Hyderabad: Gone are the days when people would get away with mere challans and petty cases for misbehaving or not carrying necessary documents with them. Due to a strict crackdown by law enforcement authorities, public servants, commuters and even parents are being awarded jail terms for these violations.
An autorickshaw driver served eight days in jail after a brawl with a female passenger, an incident touted as a first by road safety experts. There was a time when, if one paid a challan for not carrying documents, he could just show that slip and carry on if stopped elsewhere. Times have changed and immediate, stringent action is taken and one can even expect jail time, said a senior official from Hyderabad police.
“The response from the commuters after the strict implementation of rules is encouraging”, said the Hyderabad police commissioner Anjani Kumar.
“The purpose of our exercise is to bring a new and improved road culture in the city. We are one of the most vibrant and modern cities where, on the one side, we have the historic Charminar and, on the other, the iconic modern IT tech field, a diversity which does not exist in any other big city in India. Our endeavour is to make it a truly international mega city and therefore, the standard of road culture, safety and quality of life has to match the best in the world.” Mr Kumar told this newspaper.

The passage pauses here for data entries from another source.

(* ===== verification/ManagerSpec.v ===== *)
(** * Properties of the app manager

    Crash-loop backoff, verification, the fate of failed and of successful requests,
    and the cleanup of orphaned containers. *)
From S2P Require Import Prelude Errdefs GoValue Common Records Effects HostPorts ComposePorts World Store.
From S2P Require Import Steps TunnelRules EnvVars Observer Launch Transitions StateMachine AppManager Frames Counting.
From S2P Require Import Examples Locks StoreSpec.
Open Scope go_scope.

(** ** Crash-loop backoff *)

Lemma loop_base_bounds retries : (5 * nanosecond_second ≤ loop_base retries ≤ one_hour)%Z.
Proof.
  unfold loop_base, one_hour, nanosecond_second. set (r := N.min 100 _).
  assert (1 ≤ r)%N as Hr by (unfold r; destruct (N.eqb_spec retries 0); lia).
  split; [|lia]. apply Z.min_glb; [lia|]. nia.
Qed.

(** The jitter moves a duration by at most a fifth (and the truncation). *)
Lemma jitter_bounds b u : (0 ≤ u < 2 ^ 53)%Z → (0 ≤ b)%Z →
  (4 * b < 5 * Z.quot (b * (8 * 2 ^ 53 + 4 * u)) (10 * 2 ^ 53) + 5)%Z
  ∧ (5 * Z.quot (b * (8 * 2 ^ 53 + 4 * u)) (10 * 2 ^ 53) ≤ 6 * b)%Z.
Proof.
  generalize (eq_refl : (2 ^ 53 = 2 ^ 53)%Z). generalize (2 ^ 53)%Z at 2 3 4 5 6 7 as K.
  intros K HK Hu Hb. assert (0 < K)%Z as HK0 by lia. clear HK.
  rewrite Z.quot_div_nonneg by nia. set (n := (b * (8 * K + 4 * u))%Z).
  pose proof (Z.mul_div_le n (10 * K) ltac:(lia)). pose proof (Z.mul_succ_div_gt n (10 * K) ltac:(lia)).
  set (q := Z.div n (10 * K)) in *. assert (8 * b * K ≤ n ≤ 12 * b * K)%Z by (unfold n; nia).
  split; [apply Z.nle_gt|apply Z.le_ngt]; intros Hlt; nia.
Qed.

(** the pause before a restart is 5 s times the square of the attempts, at most an
    hour, give or take a fifth; it never decreases with the attempts before the jitter;
    and the product it is computed from fits a 64-bit duration for every counter
    value, thanks to the clamp at 100. *)
Theorem crash_loop_backoff retries u :
  (0 ≤ u < 2 ^ 53)%Z →
  (4 * loop_base retries < 5 * calculateLoopSleepTime retries u + 5)%Z
  ∧ (5 * calculateLoopSleepTime retries u ≤ 6 * loop_base retries)%Z
  ∧ (4 * nanosecond_second ≤ calculateLoopSleepTime retries u ≤ 72 * 60 * nanosecond_second)%Z
  ∧ (∀ more, (retries ≤ more)%N → loop_base retries ≤ loop_base more)%Z
  ∧ (nanosecond_second * 5 * 100 * 100 < 2 ^ 63)%Z
  ∧ ((0 < retries ≤ 26)%N → loop_base retries = 5 * nanosecond_second * (Z.of_N retries * Z.of_N retries))%Z.
Proof.
  intros Hu. pose proof (loop_base_bounds retries) as Hb. unfold one_hour, nanosecond_second in *.
  pose proof (jitter_bounds (loop_base retries) u Hu ltac:(lia)) as [Hl Hh].
  fold (calculateLoopSleepTime retries u) in Hl, Hh. split_and!; try lia.
  - intros more Hm. unfold loop_base, nanosecond_second.
    destruct (N.eqb_spec retries 0), (N.eqb_spec more 0); nia.
  - intros Hr. unfold loop_base, one_hour, nanosecond_second. destruct (N.eqb_spec retries 0); [lia|].
    rewrite N.min_r by lia. nia.
Qed.

Lemma crash_loop_backoff_witness :
  (0 ≤ 2 ^ 52 < 2 ^ 53)%Z ∧ calculateLoopSleepTime 3 (2 ^ 52) = 45000000000%Z
  ∧ (4 * nanosecond_second ≤ calculateLoopSleepTime 3 (2 ^ 52) ≤ 72 * 60 * nanosecond_second)%Z.
Proof.
  split; [lia|]. split; [vm_compute; reflexivity|]. apply (crash_loop_backoff 3 (2 ^ 52)). lia.
Defined.

(** ** Verification *)

Lemma read_app_ok en l st a : heap (world st) !! l = Some a → read_app l en st = (Ok a, st).
Proof. intros Ha. unfold read_app, bind, gets, ret. by rewrite Ha. Qed.

Lemma with_state_lock_ok {A} en l (f : App → A) st a :
  heap (world st) !! l = Some a → app_state_lock a = false → with_state_lock l f en st = (Ok (f a), st).
Proof.
  intros Ha Hs. unfold with_state_lock. rewrite (bind_ok _ _ _ _ _ _ (read_app_ok en l st a Ha)).
  by rewrite Hs.
Qed.

(** Whether a verified app needs another request. *)
Definition needs_request (a : App) (q : TransitionPayload) : bool :=
  negb (bool_decide (app_CurrentState a = FAILED))
  && (negb (bool_decide (app_CurrentState a = app_RequestedState a)) || pending_update q).

Lemma requestless `{GoRuntime} `{Host} {A} en n (m : Agent A) :
  does en (without KRequest) m → ∀ st, count KRequest (log st) = n → count KRequest (log (m en st).2) = n.
Proof. intros Hm st Hst. by apply (keeps_exactly en KRequest n m Hm). Qed.

(** after a transition the app is verified: it is requested again, once and with the
    payload of the database, exactly if it has not failed and either it is not in its
    requested state or its update is still pending; an app that is where it should be
    starts nothing, so the requests of an app that converges come to an end. *)
Theorem VerifyState_requests `{GoRuntime} `{Host} en l st a q st1 b :
  heap (world st) !! l = Some a →
  GetRequestedState (app_AppKey a) (app_Stage a) en st = (Ok q, st1) →
  heap (world st1) !! l = Some b → app_state_lock b = false →
  count KRequest (log (VerifyState l en st).2)
  = (count KRequest (log st1) + if needs_request b q then 1 else 0)%nat.
Proof.
  intros Ha Hq Hb Hlock. unfold VerifyState.
  rewrite (bind_ok _ _ _ _ _ _ (read_app_ok en l st a Ha)), (bind_ok _ _ _ _ _ _ Hq).
  rewrite (bind_ok _ _ _ _ _ _ (with_state_lock_ok en l _ st1 b Hb Hlock)).
  unfold needs_request. destruct (bool_decide (app_CurrentState b = FAILED)); simpl; [lia|].
  assert (∀ k, quiet k = true → without KRequest k) as HQ by (by intros []).
  assert (without KRequest KCurrent) as HC by done.
  assert (∀ s, without KRequest (KPublish s)) as HP by done.
  assert (∀ n m st', does en (without KRequest) m → count KRequest (log st') = n →
    count KRequest (log ((m : Agent unit) en st').2) = n) as Hrest by (intros; by apply requestless).
  destruct (negb _ || pending_update q).
  - rewrite (bind_ok en st1 (after_call en (GoRequestAppState q) st1) _ _ tt).
    + apply Hrest; [intros ?; frame|]. rewrite count_call. simpl. lia.
    + unfold call, after_call. by destruct (answer en _ (GoRequestAppState q) (log st1)).
  - rewrite Nat.add_0_r. apply Hrest; [intros ?; frame|done].
Qed.

Definition ex_query (s : AppState) : outcome TransitionPayload * agent_state :=
  GetRequestedState 7 PROD (ex_env no_override) (ex_state (ex_world s RUNNING)).
Definition ex_queried (s : AppState) : TransitionPayload :=
  match (ex_query s).1 with Ok q => q | _ => ex_payload s RUNNING end.

Lemma ex_query_ok s : s = RUNNING ∨ s = PRESENT →
  ex_query s = (Ok (ex_queried s), (ex_query s).2)
  ∧ heap (world (ex_query s).2) !! 0%nat = Some (ex_app s RUNNING)
  ∧ count KRequest (log (ex_query s).2) = 0%nat
  ∧ needs_request (ex_app s RUNNING) (ex_queried s) = bool_decide (s = PRESENT).
Proof. intros [->| ->]; vm_compute; auto. Qed.

(** A running app needs nothing more; one that was left stopped is requested again. *)
Lemma VerifyState_requests_witness :
  count KRequest (log (VerifyState 0 (ex_env no_override) (ex_state (ex_world PRESENT RUNNING))).2) = 1%nat.
Proof.
  pose (s := PRESENT). assert (s = RUNNING ∨ s = PRESENT) as Hs by (by right).
  destruct (ex_query_ok s Hs) as (Hq & Hh & Hc & Hn).
  pose proof (VerifyState_requests (ex_env no_override) 0 (ex_state (ex_world s RUNNING))
    (ex_app s RUNNING) (ex_queried s) (ex_query s).2 (ex_app s RUNNING) eq_refl Hq Hh eq_refl) as Hv.
  rewrite Hc, Hn in Hv. exact Hv.
Defined.
Lemma add_body (v : view) conf c :
  tunnel_name c = tunnel_name conf → tunnel_name conf ∉ px_Name <$> v.1 → v.2 !! tunnel_name conf = None →
  (c = conf ∨ ∃ port, c = with_RemotePort port conf ∧ is_http (tc_Protocol conf) = false) →
  triple en (still v) (AddTunnelConfig c;;
    let! reloaded := try_ Reload in
    match reloaded with
    | inr e => RemoveTunnelConfig c;; throw e
    | inl _ =>
        let! existing := Get (tunnel_name c) in
        match existing with
        | None =>
            modify (λ m, put_active (<[tunnel_name c := {| tn_Error := ""; tn_Config := c |}]> (ftm_active m)) m);;
            ret c
        | Some _ => throw tunnel_exists
        end
    end)%go (added v conf).
Proof.
  intros Hname Hfresh Hnone Hc. apply AddTunnelConfig_fresh; [cbn [proxy_of px_Name]; by rewrite Hname|].
  set (v' := ((v.1 ++ [proxy_of c])%list, v.2)).
  apply triple_bind with (R := λ _, still v').
  - intros st Hst. pose proof (keeps_try _ _ _ (still_Reload en Hpriv v') st Hst) as Hk.
    pose proof (errorless_try en Reload st) as He.
    destruct (try_ Reload en st) as [[r|e| |] st']; simpl in *; [done|by destruct (He e st')|done..].
  - intros [_|e].
    + intros st Hst. rewrite Hname.
      assert (ftm_active (world st) !! tunnel_name conf = None) as Hnone'.
      { pose proof (f_equal snd Hst) as Ht. simpl in Ht. unfold tunnels in Ht.
        rewrite <- Ht, lookup_fmap in Hnone. by destruct (ftm_active _ !! _). }
      unfold bind at 1 3, Get, gets. cbn [world log]. rewrite Hnone'.
      unfold still, tunnel_view, proxies, tunnels in Hst. subst v'. injection Hst as Hst1 Hst2.
      split; [done|]. unfold still, tunnel_view, proxies, tunnels. cbn [snd bind modify ret world put_active ftm_yaml ftm_active].
      by rewrite fmap_insert, Hst1, Hst2.
    + apply RemoveTunnelConfig_spec. subst v'. cbn [fst snd].
      replace (RemoveTunnelVariable _ _) with v.1; [by intros st Hst; unfold still in *; destruct v|].
      unfold RemoveTunnelVariable. rewrite List.filter_app.
      fold (RemoveTunnelVariable (tunnel_name c) v.1). rewrite RemoveTunnelVariable_absent by (by rewrite Hname).
      simpl. by rewrite String.eqb_refl, app_nil_r.
Qed.
Lemma add_spec (v : view) conf :
  in_step v → v.2 !! tunnel_name conf = None → triple en (still v) (AddTunnel conf) (added v conf).
Proof.
  intros Hv Hnone. assert (tunnel_name conf ∉ px_Name <$> v.1) as Hfresh.
  { intros (p & Hn & Hp)%list_elem_of_fmap. destruct Hv as (_ & _ & Hpx).
    destruct (Hpx p Hp) as [c Hc]. by rewrite <- Hn, Hnone in Hc. }
  unfold AddTunnel. destruct (is_http (tc_Protocol conf)) eqn:Hhttp.
  { apply (add_body v conf conf); auto. }
  apply triple_bind with (R := λ c st, still v st ∧ ∃ port, c = with_RemotePort port conf).
  - intros st Hst. pose proof (still_reserve en Hpriv v (tc_RemotePort conf) (tc_Protocol conf) st Hst) as Hr.
    unfold bind. destruct (reserveRemotePort _ _ en st) as [[port|e| |] st']; simpl in *; eauto.
  - intros c st [Hst [port ->]]. apply (add_body v conf (with_RemotePort port conf)); auto.
    right. eauto.
Qed.

Lemma remove_spec (v : view) conf :
  triple en (still v) (RemoveTunnel conf)
    (λ _, still (RemoveTunnelVariable (tunnel_name conf) v.1, delete (tunnel_name conf) v.2)).
Proof.
  unfold RemoveTunnel. apply triple_bind with (R := λ _, still (v.1, delete (tunnel_name conf) v.2)).
  - intros st Hst. unfold still, tunnel_view, proxies, tunnels in *. simpl.
    rewrite fmap_delete, <- Hst. done.
  - intros _. apply (RemoveTunnelConfig_spec (v.1, delete (tunnel_name conf) v.2)).
    apply (still_Reload en Hpriv).
Qed.

(** ** Every use of the manager *)

(** What the agent does with the manager: bring a tunnel up on a port (as
    [syncPortState] does), take one down, read the client's output, supervise and probe
    the client, watch the states. *)
Inductive tunnel_op :=
  | OpEnsure (conf : TunnelConfig)
  | OpRemove (conf : TunnelConfig)
  | OpLine (line : string)
  | OpScanEnd
  | OpSupervise
  | OpProbe
  | OpTick (fingerprint : string).

Definition ensure (conf : TunnelConfig) : Tun unit :=
  let! tnl := Get (tunnel_name conf) in
  match tnl with
  | Some t =>
      if (tc_LocalPort (tn_Config t) =? tc_LocalPort conf)%N then ret tt
      else ignore (RemoveTunnel (tn_Config t));; ignore (AddTunnel conf)
  | None => ignore (AddTunnel conf)
  end.

Definition run_op (op : tunnel_op) : Tun unit :=
  match op with
  | OpEnsure conf => ensure conf
  | OpRemove conf => ignore (RemoveTunnel conf)
  | OpLine line => ignore (scan_line line)
  | OpScanEnd => scan_end
  | OpSupervise => SuperviseStart
  | OpProbe => probeCapability
  | OpTick fingerprint => ignore (monitor_tick fingerprint)
  end.

(** The abstract manager: a map of tunnels, in which bringing a tunnel up may fail but
    never changes another tunnel, and never keeps one that dials another port. *)
Inductive spec_op (M : gmap string TunnelConfig) : tunnel_op → gmap string TunnelConfig → Prop :=
  | spec_kept conf c :
      M !! tunnel_name conf = Some c → tc_LocalPort c = tc_LocalPort conf → spec_op M (OpEnsure conf) M
  | spec_up conf c :
      (∀ c', M !! tunnel_name conf = Some c' → tc_LocalPort c' ≠ tc_LocalPort conf) →
      (c = conf ∨ ∃ port, c = with_RemotePort port conf ∧ is_http (tc_Protocol conf) = false) →
      spec_op M (OpEnsure conf) (<[tunnel_name conf := c]> M)
  | spec_failed conf :
      (∀ c', M !! tunnel_name conf = Some c' → tc_LocalPort c' ≠ tc_LocalPort conf) →
      spec_op M (OpEnsure conf) (delete (tunnel_name conf) M)
  | spec_removed conf : spec_op M (OpRemove conf) (delete (tunnel_name conf) M)
  | spec_other op : (∀ c, op ≠ OpEnsure c) → (∀ c, op ≠ OpRemove c) → spec_op M op M.

(** What one operation does to the file and the active tunnels. *)
Definition refined (v : view) (op : tunnel_op) (st : tunnel_state) : Prop :=
  ∃ v', still v' st ∧ in_step v' ∧ spec_op v.2 op v'.2.

Lemma refined_same v op st : in_step v → still v st → spec_op v.2 op v.2 → refined v op st.
Proof. intros ???. by exists v. Qed.

(** A successful or failed addition, seen from an earlier view of the same map. *)
Lemma add_refined (v0 v : view) conf :
  in_step v → v.2 = delete (tunnel_name conf) v0.2 →
  (∀ c', v0.2 !! tunnel_name conf = Some c' → tc_LocalPort c' ≠ tc_LocalPort conf) →
  triple en (still v) (ignore (AddTunnel conf)) (λ _, refined v0 (OpEnsure conf)).
Proof.
  intros Hv Hv2 Hport st Hst.
  assert (v.2 !! tunnel_name conf = None) as Hnone by (rewrite Hv2; apply lookup_delete_eq).
  pose proof (add_spec v conf Hv Hnone st Hst) as Ha. pose proof (returns_AddTunnel en conf st) as Hr.
  unfold ignore, bind, try_. destruct (AddTunnel conf en st) as [[c|e| |] st']; simpl in *; [..|done|done].
  - destruct Ha as [Hc Hst']. eexists. split; [exact Hst'|]. simpl. split.
    + assert (tunnel_name c = tunnel_name conf) as Hn by (by destruct Hc as [->|[? [-> _]]]).
      rewrite <- Hn. apply (in_step_add v c Hv). by rewrite Hn.
    + rewrite Hv2, insert_delete_eq. by apply spec_up.
  - exists v. split_and!; [done..|]. rewrite Hv2. by apply spec_failed.
Qed.
(** What an invariant of the view says once a handler has returned. *)
Lemma still_refined (v : view) op {A} (m : Tun A) :
  in_step v → spec_op v.2 op v.2 → keeps en (still v) m → triple en (still v) m (λ _, refined v op).
Proof. intros Hv Hop Hm st Hst. apply refined_same; [done| |done]. exact (Hm st Hst). Qed.

Lemma triple_ignore {A} (m : Tun A) P R :
  returns en m → triple en P m (λ _, R) → triple en P (ignore m) (λ o st, o = Ok tt ∧ R st).
Proof.
  intros Hr Hm st HP. specialize (Hr st). specialize (Hm st HP). unfold ignore, bind, try_.
  by destruct (m en st) as [[a|e| |] st'].
Qed.

Lemma op_refined (v : view) op : in_step v → triple en (still v) (run_op op) (λ _, refined v op).
Proof.
  intros Hv. destruct op as [conf|conf|line| | | |fp]; simpl.
  - intros st Hst. unfold ensure, Get. unfold bind at 1 2, gets.
    assert (v.2 !! tunnel_name conf = tn_Config <$> (ftm_active (world st) !! tunnel_name conf)) as Hlook.
    { rewrite <- Hst. simpl. unfold tunnels. by rewrite lookup_fmap. }
    destruct (ftm_active (world st) !! tunnel_name conf) as [t|]; simpl in Hlook.
    + destruct (N.eqb_spec (tc_LocalPort (tn_Config t)) (tc_LocalPort conf)) as [He|Hne].
      { apply refined_same; [done..|]. by eapply spec_kept. }
      pose proof (proj1 (proj1 (proj2 Hv) _ _ Hlook)) as Hn.
      assert (∀ c', v.2 !! tunnel_name conf = Some c' → tc_LocalPort c' ≠ tc_LocalPort conf) as Hport
        by (intros c' Hc'; rewrite Hlook in Hc'; by injection Hc' as <-).
      set (v' := (RemoveTunnelVariable (tunnel_name conf) v.1, delete (tunnel_name conf) v.2)).
      assert (in_step v') as Hv' by (by apply in_step_remove).
      assert (triple en (still v) (ignore (RemoveTunnel (tn_Config t));; ignore (AddTunnel conf))%go
        (λ _, refined v (OpEnsure conf))) as Ht; [|by apply Ht].
      apply triple_bind with (R := λ _, still v').
      * eapply triple_post; [apply triple_ignore; [apply returns_RemoveTunnel|apply remove_spec]|].
        rewrite Hn. by intros o st' [-> Hst'].
      * intros _. by apply add_refined.
    + apply (add_refined v v conf Hv); [|intros c'; by rewrite Hlook|done].
      by rewrite delete_id.
  - intros st Hst. pose proof (remove_spec v conf st Hst) as Hrem.
    unfold ignore, bind, try_. destruct (RemoveTunnel conf en st) as [[c|e| |] st']; simpl in *;
      (eexists; split; [exact Hrem|]; split; [by apply in_step_remove|apply spec_removed]).
  - apply still_refined; [done|by apply spec_other|]. apply keeps_ignore. by apply still_scan_line.
  - apply still_refined; [done|by apply spec_other|]. by apply still_scan_end.
  - apply still_refined; [done|by apply spec_other|]. by apply still_SuperviseStart.
  - apply still_refined; [done|by apply spec_other|]. by apply still_probe.
  - apply still_refined; [done|by apply spec_other|]. apply keeps_ignore. by apply still_monitor_tick.
Qed.

Lemma returns_run_op op : returns en (run_op op).
Proof.
  pose proof (returns_AddTunnel en) as Ha. pose proof (returns_RemoveTunnel en) as Hr.
  destruct op; simpl; unfold ensure, SuperviseStart, scan_line, record_error, scan_end, monitor_tick,
    PublishTunnelState, GetState, AllStatus, Get; returning.
Qed.

Lemma errorless_setCapability c e : errorless en (setCapability c e).
Proof using. unfold setCapability, when. errorless. Qed.

Lemma errorless_supervised n b f : errorless en (finally (supervise n b) (modify f)).
Proof using.
  assert (∀ b, errorless en (supervise n b)) as Hs.
  { induction n as [|n IH]; intros b0; simpl; [apply errorless_setCapability|].
    errorless. 2: { apply IH. } unfold when, SetAdminPort, pickAdminPort, SaveConfig, ignore.
    assert (∀ k p, errorless en (free_port_from k p)) as Hf.
    { intros k. induction k; intros; simpl; errorless. apply IHk. }
    errorless. apply Hf. }
  intros st e st'. specialize (Hs b st). unfold finally, modify.
  destruct (supervise n b en st) as [[a|e0| |] s]; congruence.
Qed.

(** None of the uses has an error to report. *)
Lemma run_op_ok op st e : (run_op op en st).1 ≠ Err e.
Proof.
  assert (errorless en (run_op op)) as He.
  { destruct op; simpl; unfold ensure, ignore, scan_end, SuperviseStart, probeCapability, Get.
    all: errorless; auto using errorless_setCapability, errorless_supervised. }
  intros Heq. specialize (He st e (run_op op en st).2). apply He. rewrite <- Heq. by destruct (run_op op en st).
Qed.

Inductive spec_run (M : gmap string TunnelConfig) : list tunnel_op → gmap string TunnelConfig → Prop :=
  | spec_done : spec_run M [] M
  | spec_more op ops M1 M2 : spec_op M op M1 → spec_run M1 ops M2 → spec_run M (op :: ops) M2.

(** C2: the tunnel manager implements a map of tunnels: whatever the daemon, the backend
    and the client answer, any sequence of uses (bringing tunnels up and down, client
    output, supervision, probes, monitoring) ends, and step by step changes the active
    tunnels only as the abstract map does; and the configuration file holds exactly the
    proxies of the active tunnels, under distinct names. *)
Theorem manager_refines_tunnel_map ops st :
  in_sync st →
  let st' := (for_each ops run_op en st).2 in
  (for_each ops run_op en st).1 = Ok tt ∧ in_sync st' ∧ spec_run (tunnels (world st)) ops (tunnels (world st')).
Proof.
  revert st. induction ops as [|op ops IH]; intros st Hst; simpl.
  - split_and!; [done..|apply spec_done].
  - pose proof (op_refined (tunnel_view (world st)) op Hst st eq_refl) as (v' & Hst1 & Hv' & Hop).
    pose proof (returns_run_op op st) as Hr. pose proof (run_op_ok op st) as Ho.
    unfold bind. destruct (run_op op en st) as [[[]|e| |] st1]; simpl in *; [|by destruct (Ho e)|done..].
    assert (in_sync st1) as Hs1 by (unfold in_sync; by rewrite Hst1).
    destruct (IH st1 Hs1) as (Hok & Hs2 & Hrun). split_and!; [done..|].
    eapply spec_more; [|exact Hrun]. assert (tunnels (world st1) = v'.2) as -> by (by rewrite <- Hst1). done.
Qed.
End tunnels.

On April 1, a 32-year-old woman boarded an autorickshaw at Nampally to go home. On the way, she asked river J. Amar Singh to take a different route and he started abusing her.
Afzalgunj inspector P. Gnanendar Reddy said that when she questioned his tone, he misbehaved with her. She lodged a complaint with the police. When he appeared in the Third Special Metropolitan Magistrate Court to pay the fine, the court announced eight-day imprisonment for his bad behaviour towards the woman passenger as he was a public servant.
“There has been an improvement because of the awareness created and action taken by the officials. Many commuters now wear a helmet and follow rules,” Mr Kumar said.
“A penalty of Rs 500 was slapped on the parents under Section 180 of the Motor Vehicle Act. In February itself, 45 parents were jailed and 1,079 cases were registered as part of the traffic police’s campaign to curb driving by minors,” said a senior official of the Hyderabad traffic police. Following this, 191 cases were booked against minors on a single day, while four parents were sentenced to prison at the time. The drives were being conducted in Hyderabad’s old city area, especially near colleges.
In March, a magistrate court sent 10 parents to prison for a day for letting their minor children drive. In what was reported to be a first, a 14-year-old was also sentenced to remand for one day in a juvenile home. In yet another incident on April 7, six riders were sentenced to four days for taking the wrong route in Bachupally. “People convicted for drunk driving will face difficulties while applying for government jobs, passport and visa clearance.” said DCP, Traffic Hyderabad, L.S. Chauhan.